The sale of the entire 15.6 per cent stake in China’s second-largest insurer is equivalent to HK$59 a share, HSBC said in a statement. That represents a 2.3 per cent premium over Ping An’s closing price on Tuesday in Hong Kong trading.
China’s insurance market expanded an average 19 per cent a year in the past decade to become the world’s sixth biggest, while insurers’ assets jumped tenfold, according to the industry watchdog.
The sale, HSBC’s largest since at least 1995, would leave it with more than US$10 billion of stakes in Chinese banks even as chief executive Stuart Gulliver sells insurance operations across Asia.
“The stake sale comes at a good time for HSBC,” said Sandy Mehta, the Hong Kong-based chief executive officer of Value Investment Principals Ltd., said. “Any moves in which banks are realising and cashing in on investment gains and augmenting their capital position is sound strategy, given global uncertainties and ongoing regulatory and capital pressures banks are facing.”

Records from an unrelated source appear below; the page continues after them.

Definition pair_client_secret (m : ClientManager) (p : PairParams) :=
  match uniqueid p, clientpairingsecret p with
  | Some id, Some h =>
      match hex_decode h with
      | Some c => let '(m, ok) := check_client_pairing_secret m id c in
                  (m, if ok then PairedXml None else BadRequest)
      | None => (m, BadRequest)
      end
  | _, _ => (m, BadRequest)
  end.

Definition handle_pair (m : ClientManager) (p : PairParams) (entered : option (list Z)) (rnd_secret rnd_challenge : list Z)
  : ClientManager * PairReply :=
  match phrase p with
  | Some ph =>
      if bool_decide (ph = "getservercert"%string) then pair_get_server_cert m p entered
      else if bool_decide (ph = "pairchallenge"%string) then (m, PairedXml None)
      else (m, BadRequest)
  | None =>
      match clientchallenge p, serverchallengeresp p, clientpairingsecret p with
      | Some _, _, _ => pair_client_challenge m p rnd_secret rnd_challenge
      | None, Some _, _ => pair_server_challenge_response m p
      | None, None, Some _ => pair_client_secret m p
      | None, None, None => (m, BadRequest)
      end
  end.

(** ** pair.rs: the client *)

Record Identity := mkIdentity { cert_pem : list Z; key_pem : list Z; unique_id : string }.

Definition xml_text (r : PairReply) (tag : string) : option string :=
  match r with
  | PairedXml (Some (t, v)) => if bool_decide (t = tag) then Some v else None
  | _ => None
  end.
Definition paired_1 (r : PairReply) : bool := match r with PairedXml _ => true | BadRequest => false end.

Definition params_of (id : Identity) : PairParams :=
  {| phrase := None; uniqueid := Some (unique_id id); salt_hex := None; clientcert := None; clientchallenge := None;
     serverchallengeresp := None; clientpairingsecret := None |}.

Charoen Pokphand is buying the shares through three indirect wholly owned units, HSBC said. The Thai company is controlled by billionaire Dhanin Chearavanont.

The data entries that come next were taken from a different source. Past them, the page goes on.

Lemma plain_headers_line fuel h rest : header_ok h ->
  plain_headers (S fuel) (header_line h ++ rest) =
  match plain_headers fuel rest with HDone hs body => HDone (h :: hs) body | r => r end.
Proof.
  intros H. destruct (line_of_ok h H) as [Hlf Hne].
  rewrite header_line_of, <- (assoc_L (++)). cbn [plain_headers]. rewrite split_crlf_app by done.
  rewrite split_once_line by done. destruct (line_of h) as [|c l] eqn:E; [done|].
  change (trim (SP :: h.2)) with (trim h.2). rewrite (ho_trim _ H). by destruct h.
Qed.

Lemma plain_headers_all hs body fuel :
  Forall header_ok hs -> (length hs < fuel)%nat ->
  plain_headers fuel (concat (map header_line hs) ++ CRLF ++ body) = HDone hs body.
Proof.
  intros H. revert fuel. induction H as [|h hs Hh _ IH]; intros [|fuel] Hf; simpl in Hf; [lia|done|lia|].
  cbn [map concat]. rewrite <- (assoc_L (++)), plain_headers_line by done. by rewrite IH by lia.
Qed.

Lemma plain_headers_partial hs body fuel k :
  Forall header_ok hs -> (k < length (concat (map header_line hs) ++ CRLF))%nat ->
  plain_headers fuel (take k (concat (map header_line hs) ++ CRLF ++ body)) = HIncomplete.
Proof.
  intros H. revert fuel k. induction H as [|h hs Hh _ IH]; intros [|fuel] k Hk; try done.
  - cbn [map concat app length] in Hk. cbn [map concat app plain_headers].
    rewrite (split_crlf_take [] body) by set_solver. case_if; [done|]. bool_prop. simpl in *. lia.
  - cbn [map concat] in Hk |- *. rewrite <- (assoc_L (++)) in Hk |- *.
    destruct (line_of_ok h Hh) as [Hlf Hne].
    destruct (decide (k < length (header_line h))%nat) as [Hlt|Hge].
    + cbn [plain_headers]. rewrite header_line_of, <- (assoc_L (++)), split_crlf_take by done.
      rewrite header_line_of, length_app in Hlt. case_if; [done|]. bool_prop. simpl in *. lia.
    + rewrite take_app_ge by lia. rewrite plain_headers_line by done.
      rewrite length_app in Hk. by rewrite IH by lia.
Qed.

Lemma length_headers hs : Forall header_ok hs -> (length hs <= length (concat (map header_line hs)))%nat.
Proof.
  induction 1 as [|h hs Hh _ IH]; [simpl; lia|]. cbn [map concat length]. rewrite length_app.
  rewrite header_line_of, length_app. simpl. lia.
Qed.

Lemma message_rest hs body :
  concat (map header_line hs) ++ CRLF ++ body = (concat (map header_line hs) ++ CRLF) ++ body.
Proof. by rewrite (assoc_L (++)). Qed.

Lemma plain_parse_text line hs body :
  LF ∉ line -> Forall header_ok hs -> announced_length hs = length body ->
  plain_parse (message_text line hs body) = plain_line line hs body.
Proof.
  intros Hl Hh Hb. unfold plain_parse, message_text. rewrite split_crlf_app by done.
  rewrite plain_headers_all; [|done|].
  - by rewrite Hb, Nat.ltb_irrefl.
  - pose proof (length_headers hs Hh). rewrite !length_app. simpl. lia.
Qed.

Lemma plain_parse_partial line hs body k :
  LF ∉ line -> Forall header_ok hs -> announced_length hs = length body ->
  (k < length (message_text line hs body))%nat ->
  plain_parse (take k (message_text line hs body)) = Incomplete.
Proof.
  intros Hl Hh Hb Hk. unfold plain_parse, message_text in *.
  rewrite split_crlf_take by done. case_if; [done|]. bool_prop.
  rewrite !length_app in Hk. simpl in Hk. set (j := (k - (length line + 2))%nat).
  destruct (decide (j < length (concat (map header_line hs) ++ CRLF))%nat) as [Hj|Hj].
  - by rewrite plain_headers_partial by done.
  - rewrite message_rest, take_app_ge by lia. rewrite <- (assoc_L (++)).
    rewrite plain_headers_all; [|done|].
    + rewrite Hb, length_take. rewrite (proj2 (Nat.ltb_lt _ _)); [done|].
      rewrite length_app in *. simpl in *. lia.
    + pose proof (length_headers hs Hh). rewrite !length_app. simpl. lia.
Qed.

Lemma announced_ok hs body :
  Z.of_nat (length body) <= U32_MAX -> header CONTENT_LENGTH hs = header CONTENT_LENGTH (content_length body) ->
  announced_length hs = length body.
Proof.
  intros Hb H. unfold announced_length. rewrite H. unfold content_length. case_bool_decide as E; [by subst|].
  assert (header CONTENT_LENGTH [(CONTENT_LENGTH, to_string (Z.of_nat (length body)))] = Some (to_string (Z.of_nat (length body)))) as -> by done.
  unfold U32_MAX in Hb. rewrite parse_to_string_u32 by (unfold is_u32; lia). simpl. lia.
Qed.

Lemma method_text_plain m : known_method m -> plain (method_text m).
Proof. by destruct m. Qed.

Lemma request_line_lf m target : known_method m -> plain target -> LF ∉ request_head m target ++ SP :: VERSION_1_0.
Proof.
  intros Hm Ht. unfold request_head. rewrite <- (assoc_L (++)), !elem_of_app. cbn [app].
  intros [H|[H|H]].
  - by apply plain_not in H; [|done|apply method_text_plain].
  - apply elem_of_cons in H as [H|H]; [done|]. by apply plain_not in H.
  - exact (bool_decide_eq_true_1 (LF ∉ SP :: VERSION_1_0) eq_refl H).
Qed.

Lemma plain_line_request m target u hs body :
  known_method m -> plain target -> plain_url target = Some u ->
  plain_line (request_head m target ++ SP :: VERSION_1_0) hs body
  = Parsed (MRequest {| rq_method := m; rq_version := V1_0; rq_uri := Some u; rq_headers := hs; rq_body := body |}).
Proof.
  intros Hm Ht Hu. unfold plain_line, request_head. rewrite <- (assoc_L (++)). cbn [app].
  rewrite split_once_app by by apply plain_not; [|apply method_text_plain].
  rewrite split_once_app by by apply plain_not. rewrite Hu. by destruct m.
Qed.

“This transaction represents further progress in the execution of the group’s strategy,” Gulliver said. “China remains a key market for the group,” he said, adding that HSBC will build its strategic partnership with Bank of Communications Co.

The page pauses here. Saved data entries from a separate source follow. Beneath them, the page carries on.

(** ** The SDP of the ANNOUNCE *)

Definition cfg_ok (cfg : StreamCfg) : Prop :=
  is_u32 (cfg_width cfg) /\ is_u32 (cfg_height cfg) /\ is_u32 (cfg_fps cfg) /\
  is_u32 (cfg_bitrate_kbps cfg) /\ is_u32 (cfg_packet_size cfg) /\ is_u32 (cfg_video_format cfg).

#[export] Instance cfg_ok_dec cfg : Decision (cfg_ok cfg).
Proof. unfold cfg_ok; apply _. Defined.

(** What the host is to stream. *)
Definition context_of_cfg (cfg : StreamCfg) : StreamContext :=
  {| ctx_width := cfg_width cfg; ctx_height := cfg_height cfg; ctx_fps := cfg_fps cfg;
     ctx_packet_size := cfg_packet_size cfg; ctx_bitrate_bps := saturating_mul32 (cfg_bitrate_kbps cfg) 1000;
     ctx_video_format := cfg_video_format cfg |}.

Definition sdp_attrs (cfg : StreamCfg) (enc_enabled : Z) : list (text * text) :=
  let adjusted := to_string (u32 (u64 (cfg_bitrate_kbps cfg * 80) / 100)) in
  [(str "x-nv-video[0].clientViewportWd", to_string (cfg_width cfg));
   (str "x-nv-video[0].clientViewportHt", to_string (cfg_height cfg));
   (str "x-nv-video[0].maxFPS", to_string (cfg_fps cfg));
   (str "x-nv-video[0].packetSize", to_string (cfg_packet_size cfg));
   (str "x-ml-video.configuredBitrateKbps", to_string (cfg_bitrate_kbps cfg));
   (str "x-nv-vqos[0].bitStreamFormat", to_string (cfg_video_format cfg));
   (str "x-nv-video[0].rateControlMode", str "4");
   (str "x-nv-video[0].timeoutLengthMs", str "7000");
   (str "x-nv-video[0].framesWithInvalidRefThreshold", str "0");
   (str "x-nv-video[0].initialBitrateKbps", adjusted);
   (str "x-nv-video[0].initialPeakBitrateKbps", adjusted);
   (str "x-nv-vqos[0].bw.minimumBitrateKbps", adjusted);
   (str "x-nv-vqos[0].bw.maximumBitrateKbps", adjusted);
   (str "x-nv-clientSupportHevc", to_string (if cfg_video_format cfg =? 1 then 1 else 0));
   (str "x-ss-general.encryptionEnabled", to_string enc_enabled)].

Lemma sdp_body_text is_ipv6 ip cfg port enc :
  sdp_body is_ipv6 ip cfg port enc
  = sdp_text (if is_ipv6 ip then str "IPv6" else str "IPv4") ip (sdp_attrs cfg enc) (to_string port).
Proof.
  unfold sdp_body, sdp_text, sdp_attrs, attribute_line. cbn [map concat fst snd].
  rewrite !app_nil_r, <- !(assoc_L (++)). done.
Qed.

Lemma sdp_attrs_ok cfg enc : Forall attribute_ok (sdp_attrs cfg enc).
Proof.
  assert (forall n v, name_ok n = true -> plain v -> attribute_ok (n, v)) as H.
  { intros n v Hn Hv. unfold name_ok in Hn. bool_prop. by constructor. }
  unfold sdp_attrs. repeat constructor; apply H; done || apply plain_to_string.
Qed.

Lemma sdp_attrs_clean cfg enc : Forall (fun a => clean a.1 /\ clean a.2) (sdp_attrs cfg enc).
Proof.
  unfold sdp_attrs. repeat (apply Forall_cons; split; [split; [by split|by apply clean_digits || by split]|]).
  constructor.
Qed.

Lemma clean_attributes attrs rest :
  Forall (fun a => clean a.1 /\ clean a.2) attrs -> clean rest -> clean (concat (map attribute_line attrs) ++ rest).
Proof.
  intros H Hr. induction H as [|[n v] attrs [Hn Hv] _ IH]; [done|]. cbn [map concat fst snd] in *.
  unfold attribute_line at 1. cbn [fst snd]. rewrite <- !(assoc_L (++)). cbn [app].
  do 2 (apply clean_skip; [done|]). apply clean_sep; [done|done|]. by apply clean_line.
Qed.

Lemma sdp_body_clean is_ipv6 ip cfg port enc : host_ok ip -> clean (sdp_body is_ipv6 ip cfg port enc).
Proof.
  intros [_ _ _ Hip]. rewrite sdp_body_text. unfold sdp_text.
  assert (clean (str "o=android 0 14 IN " ++ (if is_ipv6 ip then str "IPv6" else str "IPv4") ++ str " " ++ ip)) as Ho.
  { destruct (is_ipv6 ip); do 23 (apply clean_cons; [done|done|]); done. }
  apply (clean_line (str "v=0")); [by split|].
  match goal with |- clean (?a ++ ?b ++ ?c ++ ?d ++ ?e) =>
    change (clean (a ++ b ++ c ++ d ++ e)); rewrite (assoc_L (++) c), (assoc_L (++) b), (assoc_L (++) a) end.
  apply clean_line; [done|]. apply (clean_line (str "s=NVIDIA Streaming Client")); [by split|].
  apply clean_attributes; [apply sdp_attrs_clean|]. apply (clean_line (str "t=0 0")); [by split|].
  apply clean_free. rewrite !forallb_app, digits_free. done.
Qed.

Lemma sdp_body_length is_ipv6 ip cfg port enc : host_ok ip ->
  Z.of_nat (length (sdp_body is_ipv6 ip cfg port enc)) <= U32_MAX.
Proof.
  intros [_ _ Hl _]. unfold sdp_body. cbn [map concat].
  pose proof length_to_string as H. rewrite !length_app.
  repeat match goal with |- context [length (to_string ?z)] => generalize (length (to_string z)) (H z); intros ? ? end.
  destruct (is_ipv6 ip); cbn [length str]; unfold U32_MAX, CRLF; cbn [length]; lia.
Qed.

Section Sdp.
Context {R : RtspTypes} {L : RtspTypesLaws R}.

(** The host reads back what the client announced. *)
Lemma sdp_negotiated is_ipv6 ip cfg port enc :
  host_ok ip -> cfg_ok cfg -> is_u16 port ->
  exists sdp, sdp_parse (sdp_body is_ipv6 ip cfg port enc) = Some sdp /\ context_of_sdp sdp = context_of_cfg cfg.
Proof.
  intros [Hp Hne _ _] (H1 & H2 & H3 & H4 & H5 & H6) Hport. rewrite sdp_body_text.
  destruct (sdp_attributes (if is_ipv6 ip then str "IPv6" else str "IPv4") ip (sdp_attrs cfg enc) port)
    as (sdp & Hs & Ha); [by destruct (is_ipv6 ip); auto|done|done|apply sdp_attrs_ok|done|].
  exists sdp. split; [done|].
  assert (forall n z, header n (sdp_attrs cfg enc) = Some (to_string z) -> is_u32 z -> sdp_attr sdp n = Some z) as E.
  { intros n z Hn Hz. unfold sdp_attr. rewrite (Ha _ _ Hn), trim_to_string. by apply parse_to_string_u32. }
  unfold context_of_sdp, context_of_cfg.
  rewrite (E _ (cfg_width cfg)), (E _ (cfg_height cfg)), (E _ (cfg_fps cfg)), (E _ (cfg_packet_size cfg)),
    (E _ (cfg_bitrate_kbps cfg)), (E _ (cfg_video_format cfg)) by done. done.
Qed.
End Sdp.

(** ** The whole handshake *)

Definition ports_ok (p : StreamPorts) : Prop :=
  (0 < sp_video p <= U16_MAX) /\ (0 < sp_audio p <= U16_MAX) /\ (0 < sp_control p <= U16_MAX).

#[export] Instance ports_ok_dec p : Decision (ports_ok p).
Proof. unfold ports_ok; apply _. Defined.

Lemma server_port_parsed p : 0 < p <= U16_MAX -> parse_server_port (str "server_port=" ++ to_string p) = Some p.
Proof.
  intros Hp. unfold parse_server_port.
  assert (find_after (str "server_port=") (str "server_port=" ++ to_string p) = Some (to_string p)) as -> by done.
  rewrite take_while_all by apply to_string_digits. unfold U16_MAX in *.
  rewrite parse_to_string_u32 by (unfold is_u32; lia).
  rewrite (proj2 (andb_true_iff _ _)) by lia. by rewrite u16_id by (unfold is_u16; lia).
Qed.

Lemma query_plain v : forallb query_char v = true -> forallb plain_char v = true.
Proof.
  rewrite !forallb_forall. intros H c Hc. specialize (H c Hc). unfold query_char, plain_char in *. lia.
Qed.

Lemma next_cseq_ok c : client_ok c -> client_ok (next_cseq c).
Proof. by intros []. Qed.

Section Handshake.
Context {R : RtspTypes} {L : RtspTypesLaws R} {W : Type}.
Context (up down : text -> list text) (Hup : chunked up) (Hdown : chunked down).

Abbreviation net := (host_transact up down).

Record url_ok (u : text) : Prop := {
  uk_plain : plain u;
  uk_clean : clean u;
  uk_parse : is_Some (url_parse u)
}.

Lemma resp_ok cseq v st : st = StatusOk \/ st = StatusBadRequest -> response_ok (rtsp_resp cseq v st).
Proof.
  intros H. split; [done| |done|done]. constructor; [|constructor]. by apply header_plain, plain_i32.
Qed.

Lemma options_ok req cseq : response_ok (rtsp_options req cseq).
Proof.
  split; [by left| |done|done]. constructor; [by apply header_plain, plain_i32|].
  constructor; [by apply header_literal|constructor].
Qed.

Lemma describe_ok req cseq : response_ok (rtsp_describe req cseq).
Proof.
  split; [by left| |by vm_compute|done]. constructor; [by apply header_plain, plain_i32|constructor].
Qed.

Lemma setup_ok (s : RtspServer W) req cseq : response_ok (rtsp_setup s req cseq).
Proof.
  unfold rtsp_setup. destruct (port_of _ _) as [port|]; [|apply resp_ok; by right].
  split; [by left| |done|done]. constructor; [by apply header_plain, plain_i32|].
  constructor; [by apply header_literal|]. constructor; [|constructor].
  apply header_plain; [done|]. unfold plain. rewrite forallb_app. by rewrite plain_to_string.
Qed.

Lemma step_url (c : RtspClient) (s : RtspServer W) m u extra :
  client_ok c -> session_is_active (srv_session s) = true -> url_ok u -> extra_ok extra ->
  m = Options \/ m = Describe ->
  exists r, exchange net m u extra [] (c, s) = ((next_cseq c, s), Ok r) /\
    (m = Describe -> rs_body r = describe_sdp).
Proof.
  intros Hc Ha [Hp Hcl [url Hurl]] He Hm.
  assert (clean (request_head m u)) as Hh
    by (destruct Hm as [-> | ->]; [do 8 (apply clean_cons; [done|done|])|do 9 (apply clean_cons; [done|done|])]; done).
  destruct (exchange_host up down Hup Hdown c s m u u url extra []) as (hs & r & hs' & Er & E & _);
    [done|done|by destruct Hm as [-> | ->]|by apply clean_target|done|done|done|by split|done| |].
  - intros hs. destruct Hm as [-> | ->]; (split; [|done]); [apply options_ok|apply describe_ok].
  - eexists. split.
    + rewrite E, <- Er. by destruct Hm as [-> | ->].
    + by intros ->.
Qed.

Lemma step_setup (c : RtspClient) (s : RtspServer W) t v stream port fallback :
  t = str "streamid=" ++ v -> client_ok c -> session_is_active (srv_session s) = true ->
  target_fixed Setup (str "streamid=" ++ v) (SETUP_URL v) -> forallb query_char v = true ->
  before "/"%char v = stream -> port_of (srv_ports s) stream = Some port -> 0 < port <= U16_MAX ->
  exists c', client_setup net t fallback (c, s) = ((c', s), Ok port) /\ client_ok c' /\
    host_ip c' = host_ip c.
Proof.
  intros -> Hc Ha Hf Hv Hb Hport Hp. destruct (url_streamid v Hv) as (url & Hurl & Hq).
  assert (forall hs, handle_request s (seen Setup url hs []) = (s,
    {| rs_status := StatusOk; rs_version := V1_0;
       rs_headers := [(CSEQ, i32_to_string (default 0 (v <-? header CSEQ hs; parse_i32 v)));
                      (SESSION, str "KmcSession;timeout = 90"); (TRANSPORT, str "server_port=" ++ to_string port)];
       rs_body := [] |})) as Eh.
  { intros hs. unfold handle_request, rtsp_setup, seen, stream_of. cbn [rq_method rq_uri]. rewrite Hq. cbn [List.find fst].
    rewrite bool_decide_eq_true_2 by done. by rewrite Hb, Hport. }
  destruct (exchange_host up down Hup Hdown c s Setup (str "streamid=" ++ v) (SETUP_URL v) url [] [])
    as (hs & r & hs' & Er & E & Hp'); [done|done|done|done| |done|by left|by split|done| |].
  - unfold plain, SETUP_URL. rewrite forallb_app. apply andb_true_iff. split; [by vm_compute|by apply query_plain].
  - intros hs. split; [|by rewrite Eh]. unfold handle_request, seen. cbn [rq_method snd]. apply setup_ok.
  - rewrite Eh in Er. subst r. cbn [fst snd rs_headers rs_body rs_version] in *.
    assert (forall n, header n hs' = header n ([(CSEQ, i32_to_string (default 0 (v <-? header CSEQ hs; parse_i32 v)));
                      (SESSION, str "KmcSession;timeout = 90"); (TRANSPORT, str "server_port=" ++ to_string port)] ++ content_length [])) as Hh.
    { intros n. symmetry. apply header_perm; [|done]. cbn [map app fst content_length].
      apply (bool_decide_unpack _). vm_compute. done. }
    unfold client_setup, mbind. rewrite E. unfold modify. cbn [fst snd]. unfold mret.
    cbn [rs_headers]. rewrite !Hh.
    assert (header TRANSPORT ([(CSEQ, i32_to_string (default 0 (v <-? header CSEQ hs; parse_i32 v)));
                      (SESSION, str "KmcSession;timeout = 90"); (TRANSPORT, str "server_port=" ++ to_string port)] ++ content_length [])
            = Some (str "server_port=" ++ to_string port)) as -> by done.
    rewrite server_port_parsed by done. eexists. split; [done|].
    unfold note_session. cbn [session_id next_cseq]. rewrite Hh.
    destruct Hc as [Hk [Hs|Hs]]; rewrite Hs; (split; [split; [done|]|done]); [by right|by right].
Qed.

Lemma step_announce (c : RtspClient) (s : RtspServer W) is_ipv6 cfg port enc :
  client_ok c -> session_is_active (srv_session s) = true -> cfg_ok cfg -> is_u16 port ->
  exists r, exchange net Announce CONTROL_STREAM_ID [(CONTENT_TYPE, str "application/sdp")]
              (sdp_body is_ipv6 (host_ip c) cfg port enc) (c, s)
    = ((next_cseq c, set_context s (context_of_cfg cfg)), Ok r).
Proof.
  intros Hc Ha Hcfg Hport. destruct (url_streamid (str "control/13/0")) as (url & Hurl & _); [done|].
  destruct (sdp_negotiated is_ipv6 (host_ip c) cfg port enc (ck_host c Hc) Hcfg Hport) as (sdp & Hs & Hctx).
  set (body := sdp_body _ _ _ _ _) in *.
  assert (forall hs, handle_request s (seen Announce url hs body) =
    (set_context s (context_of_cfg cfg), rtsp_resp (default 0 (v <-? header CSEQ hs; parse_i32 v)) V1_0 StatusOk)) as Eh.
  { intros hs. unfold handle_request, rtsp_announce, seen. cbn [rq_method rq_body]. by rewrite Hs, Hctx. }
  destruct (exchange_host up down Hup Hdown c s Announce CONTROL_STREAM_ID (SETUP_URL (str "control/13/0")) url
              [(CONTENT_TYPE, str "application/sdp")] body) as (hs & r & hs' & Er & E & _);
    [done|done|done|apply announce_fixed|done|done|by right; right|by apply sdp_body_clean, Hc|by apply sdp_body_length, Hc| |].
  - intros hs. rewrite Eh. split; [|done]. apply resp_ok. by left.
  - rewrite Eh in Er. subst r. by eexists.
Qed.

Ping An chairman Peter Ma has overseen the expansion of the company into the world’s third-largest insurer by market value since he founded it in the southern Chinese city of Shenzhen 24 years ago. The group also has banking, securities and money management operations.
China’s insurance market expanded an average 19 per cent a year in the past decade to become the world’s sixth biggest, while insurers’ assets jumped tenfold, according to the China Insurance Regulatory Commission. Premiums income slid 1.3 per cent in 2011 as regulators tightened rules on selling coverage over bank counters and insurers adjusted their product mix to improve profitability.